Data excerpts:

Lemma other_inv : file_inv v' j jp.
Proof.
  pose proof (ap_sim _ _ _ _ _ _ _ Hap) as Hs'. pose proof (ap_post _ _ _ _ _ _ _ Hap) as Hpost. pose proof need_grows.
  assert (Esb : sb v' = sb v) by (rewrite (sm_sb _ _ Hs'), (sm_sb _ _ Hs); done).
  pose proof (fv_ok _ _ _ Hj) as Hok. pose proof (fv_ino _ _ _ Hj) as Hino.
  assert (HN : ∀ x, 0 ≤ x < size jp → vpath (fpath (x / BSIZE))).
  { intros x Hx. apply fpath_valid, block_of. pose proof (fv_size _ _ _ Hj). lia. }
  constructor; try apply Hj.
  - apply Hs'.
  - constructor.
    + rewrite other_faddrs. apply Hok.
    + intros π Hv. rewrite other_node by done. intros Hz. pose proof (node_data s v j π Hs Hok Hv Hz) as Hr.
      pose proof (sm_free _ _ Hs'). lay. rewrite (sim_data s' v'), (sm_bit _ _ Hs') by (done || lia).
      split; [lia|]. split; [apply Z.ltb_lt; lia|]. rewrite (sm_held _ _ Hs'). set_solver.
    + intros π1 π2 Hv1 Hv2. rewrite !other_node by done. by apply (fo_inj v j Hok).
  - rewrite (wp_slots _ _ _ _ _ _ Hpost j Hjk). apply Hj.
  - unfold ino_ok. rewrite Esb. apply Hino.
  - intros x Hx. rewrite other_node by by apply HN. by apply Hj.
  - unfold synced. rewrite (wp_inodes _ _ _ _ _ _ Hpost); [apply Hj|apply Hino|done|done].
Qed.

Lemma other_slot ty c : slot_ok v j ty c jp → slot_ok v' j ty c jp.
Proof.
  intros Hso. pose proof (fv_ino _ _ _ Hj) as Hino. pose proof (ap_post _ _ _ _ _ _ _ Hap) as Hpost.
  constructor; try apply Hso.
  - apply other_inv.
  - rewrite (wp_inodes _ _ _ _ _ _ Hpost); [apply Hso|apply Hino|done|done].
  - destruct (so_tidy _ _ _ _ _ Hso) as [Hb Hi]. split.
    + intros n Hn. rewrite other_node by (by apply fpath_valid, low_path). by apply Hb.
    + rewrite other_node by apply vpath10. done.
  - intros x Hx. rewrite <- (so_bytes _ _ _ _ _ Hso x Hx). unfold fbyte. rewrite other_fblock; [done|]. by apply block_of.
Qed.
End Other.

*WORK REQUIRED:*
Retype each line above, keeping every character.

*ANSWER TO THE EXERCISE:*
Lemma other_inv : file_inv v' j jp.
Proof.
  pose proof (ap_sim _ _ _ _ _ _ _ Hap) as Hs'. pose proof (ap_post _ _ _ _ _ _ _ Hap) as Hpost. pose proof need_grows.
  assert (Esb : sb v' = sb v) by (rewrite (sm_sb _ _ Hs'), (sm_sb _ _ Hs); done).
  pose proof (fv_ok _ _ _ Hj) as Hok. pose proof (fv_ino _ _ _ Hj) as Hino.
  assert (HN : ∀ x, 0 ≤ x < size jp → vpath (fpath (x / BSIZE))).
  { intros x Hx. apply fpath_valid, block_of. pose proof (fv_size _ _ _ Hj). lia. }
  constructor; try apply Hj.
  - apply Hs'.
  - constructor.
    + rewrite other_faddrs. apply Hok.
    + intros π Hv. rewrite other_node by done. intros Hz. pose proof (node_data s v j π Hs Hok Hv Hz) as Hr.
      pose proof (sm_free _ _ Hs'). lay. rewrite (sim_data s' v'), (sm_bit _ _ Hs') by (done || lia).
      split; [lia|]. split; [apply Z.ltb_lt; lia|]. rewrite (sm_held _ _ Hs'). set_solver.
    + intros π1 π2 Hv1 Hv2. rewrite !other_node by done. by apply (fo_inj v j Hok).
  - rewrite (wp_slots _ _ _ _ _ _ Hpost j Hjk). apply Hj.
  - unfold ino_ok. rewrite Esb. apply Hino.
  - intros x Hx. rewrite other_node by by apply HN. by apply Hj.
  - unfold synced. rewrite (wp_inodes _ _ _ _ _ _ Hpost); [apply Hj|apply Hino|done|done].
Qed.

Lemma other_slot ty c : slot_ok v j ty c jp → slot_ok v' j ty c jp.
Proof.
  intros Hso. pose proof (fv_ino _ _ _ Hj) as Hino. pose proof (ap_post _ _ _ _ _ _ _ Hap) as Hpost.
  constructor; try apply Hso.
  - apply other_inv.
  - rewrite (wp_inodes _ _ _ _ _ _ Hpost); [apply Hso|apply Hino|done|done].
  - destruct (so_tidy _ _ _ _ _ Hso) as [Hb Hi]. split.
    + intros n Hn. rewrite other_node by (by apply fpath_valid, low_path). by apply Hb.
    + rewrite other_node by apply vpath10. done.
  - intros x Hx. rewrite <- (so_bytes _ _ _ _ _ Hso x Hx). unfold fbyte. rewrite other_fblock; [done|]. by apply block_of.
Qed.
End Other.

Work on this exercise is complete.